━━━━━ EXCERPTED DATA ━━━━━
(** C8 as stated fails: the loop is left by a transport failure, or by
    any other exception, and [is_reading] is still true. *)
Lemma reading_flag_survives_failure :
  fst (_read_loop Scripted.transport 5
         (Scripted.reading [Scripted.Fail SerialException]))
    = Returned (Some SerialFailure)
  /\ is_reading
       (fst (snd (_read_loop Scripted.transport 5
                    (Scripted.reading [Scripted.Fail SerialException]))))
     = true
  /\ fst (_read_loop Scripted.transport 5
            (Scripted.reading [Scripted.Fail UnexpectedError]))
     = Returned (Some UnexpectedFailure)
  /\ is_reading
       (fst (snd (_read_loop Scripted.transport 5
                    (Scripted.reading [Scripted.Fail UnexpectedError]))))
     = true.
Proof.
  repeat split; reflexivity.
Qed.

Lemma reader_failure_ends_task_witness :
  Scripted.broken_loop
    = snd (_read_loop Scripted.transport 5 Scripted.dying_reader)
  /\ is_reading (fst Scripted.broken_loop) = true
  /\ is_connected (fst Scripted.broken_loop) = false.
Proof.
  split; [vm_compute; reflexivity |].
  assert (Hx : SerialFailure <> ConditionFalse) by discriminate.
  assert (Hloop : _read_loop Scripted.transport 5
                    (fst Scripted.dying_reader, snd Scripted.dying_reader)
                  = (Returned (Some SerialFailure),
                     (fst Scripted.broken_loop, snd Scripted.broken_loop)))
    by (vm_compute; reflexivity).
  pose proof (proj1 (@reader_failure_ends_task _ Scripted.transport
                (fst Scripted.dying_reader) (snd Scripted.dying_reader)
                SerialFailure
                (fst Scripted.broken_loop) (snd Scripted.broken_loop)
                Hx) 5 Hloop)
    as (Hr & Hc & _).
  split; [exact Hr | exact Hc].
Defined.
━━━━━
Give the records again, unchanged and complete.

(** C8 as stated fails: the loop is left by a transport failure, or by
    any other exception, and [is_reading] is still true. *)
Lemma reading_flag_survives_failure :
  fst (_read_loop Scripted.transport 5
         (Scripted.reading [Scripted.Fail SerialException]))
    = Returned (Some SerialFailure)
  /\ is_reading
       (fst (snd (_read_loop Scripted.transport 5
                    (Scripted.reading [Scripted.Fail SerialException]))))
     = true
  /\ fst (_read_loop Scripted.transport 5
            (Scripted.reading [Scripted.Fail UnexpectedError]))
     = Returned (Some UnexpectedFailure)
  /\ is_reading
       (fst (snd (_read_loop Scripted.transport 5
                    (Scripted.reading [Scripted.Fail UnexpectedError]))))
     = true.
Proof.
  repeat split; reflexivity.
Qed.

Lemma reader_failure_ends_task_witness :
  Scripted.broken_loop
    = snd (_read_loop Scripted.transport 5 Scripted.dying_reader)
  /\ is_reading (fst Scripted.broken_loop) = true
  /\ is_connected (fst Scripted.broken_loop) = false.
Proof.
  split; [vm_compute; reflexivity |].
  assert (Hx : SerialFailure <> ConditionFalse) by discriminate.
  assert (Hloop : _read_loop Scripted.transport 5
                    (fst Scripted.dying_reader, snd Scripted.dying_reader)
                  = (Returned (Some SerialFailure),
                     (fst Scripted.broken_loop, snd Scripted.broken_loop)))
    by (vm_compute; reflexivity).
  pose proof (proj1 (@reader_failure_ends_task _ Scripted.transport
                (fst Scripted.dying_reader) (snd Scripted.dying_reader)
                SerialFailure
                (fst Scripted.broken_loop) (snd Scripted.broken_loop)
                Hx) 5 Hloop)
    as (Hr & Hc & _).
  split; [exact Hr | exact Hc].
Defined.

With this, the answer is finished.